Cablevision also discovered that broadband is not as profitable as traditional cable. The company's second quarter earnings release reported that the company's Average Monthly Revenue Per Customer was $152.72, while the Average Monthly Revenue from a video customer was $174.14.

That figure calls the cable operators' revenue gains into questions. I have to wonder how much of that additional revenue comes from raising cable bills. That's a strategy guaranteed to drive customers away in the long run. It looks as if cable providers are using higher bills to cover the cost of expanding their broadband networks.

Broadband is far from perfect because it is not a toll bridge-type monopoly like cable is. Most metropolitan areas and many smaller cities have at least two residential broadband providers in town, usually the cable company and the phone company. That puts cable operators into direct competition with Verizon Communications (NYSE: VZ) and CenturyLink (NYSE: CTL).

Google Fiber Might Not Be a Threat to Cable

A long-term threat is Google's (NASDAQ: GOOG, GOOGL) Google Fiber, which is currently being rolled out in the Kansas City area and Provo, Utah. Google claims Fiber, which is really a superfast broadband and cable connection, will deliver a connection at 1000 Mbps, or 100 times faster than current broadband. That means Fiber is a technological threat to cable.

Yet Fiber might not be a financial threat to cable because of cost. The Fiber website indicates that its Gigabit Internet will cost $70 a month and Gigabit Internet plus TV will cost $120 a month-that's about the same price as cable. Google is going to have to deliver a far better product to justify those rates. It is also going to find those rates a tough sale in cash-strapped Middle America, although its free Internet service is sure to be popular.

Despite the advent of streaming video, it looks like cable operators are going to be with us for years to come and making a lot of money. The question we need to ask is, can these behemoths make the successful transition from monopolists to niche competitors in a lucrative but cutthroat business?

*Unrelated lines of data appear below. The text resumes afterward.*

(** * lspc: frame decoder, process channel and daemon loop

    A shallow embedding of the Go sources of lspc (jsonrpc/split.go, the
    language-server channel, the URI helper and the daemon main loop),
    with the properties of its specification stated over that embedding.

    Conventions.  A Go [[]byte] or [string] is a [list Z] of byte values;
    a Go [int] is a [Z] kept in the 64-bit two's-complement range by
    [wrap]; slice indices that are bounded by [len(data)] are [nat].
    Library calls whose code is not part of the repository (the JSON
    codecs generated by easyjson, the shell tokenizer, the operating
    system) are parameters of the functions that use them. *)

From Stdlib Require Import ZArith List Lia Bool String Ascii.
From stdpp Require Import base list gmap.
Import ListNotations.
Open Scope Z_scope.

(** ** Bytes and strings *)

(** The bytes of a string literal. *)
Definition bytes (s : string) : list Z :=
  map (fun a => Z.of_N (N_of_ascii a)) (list_ascii_of_string s).

Definition CR : Z := 13.
Definition LF : Z := 10.

(** ** Go [int] *)

Definition MaxInt : Z := 2 ^ 63 - 1.
Definition MinInt : Z := - 2 ^ 63.

(** Two's-complement wrap-around of 64-bit signed arithmetic. *)
Definition wrap (z : Z) : Z := (z + 2 ^ 63) mod 2 ^ 64 - 2 ^ 63.

(** [len(data)] as a Go [int]. *)
Definition len (data : list Z) : Z := Z.of_nat (length data).

(** [data[i:j]] for in-range bounds. *)
Definition slice (data : list Z) (i j : nat) : list Z :=
  take (j - i)%nat (drop i data).

Module jsonrpc.

(** Errors a split function can return. *)
Inductive error : Type :=
  | ErrExpectedMore                 (* errors.New("Expected more content") *)
  | ErrUnexpectedToken (b : Z)      (* fmt.Errorf("Unexpected token '%c'", data[i]) *)
  | ErrSyntax                       (* strconv.ErrSyntax, from Atoi *)
  | ErrRange.                       (* strconv.ErrRange, from Atoi *)

(** What one call of a split function produces: the three named results
    [(advance, token, err)], or a run-time panic.  A [nil] token is
    [None]; an empty non-nil slice is [Some []]. *)
Inductive outcome : Type :=
  | Ret (advance : Z) (token : option (list Z)) (err : option error)
  | Panic.
(* ===== verification/_CoqProject ===== *)
-Q . S2P
Prelude.v
Text.v
Dom.v
Selector.v
SelectorText.v
Edit.v
Host.v
Script.v
EventLoop.v
Waiter.v
Resources.v
Rounds.v
Checkpoint.v
Flow.v
Session.v
Scenarios.v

Disclosure: The author has no positions in any stocks mentioned, and no plans to initiate any positions within the next 72 hours. The author wrote this article themselves, and it expresses their own opinions. The author is not receiving compensation for it (other than from Seeking Alpha). The author has no business relationship with any company whose stock is mentioned in this article.

Additional disclosure: The author uses some Google tools in his business activities. He also uses Century Link phone and internet service.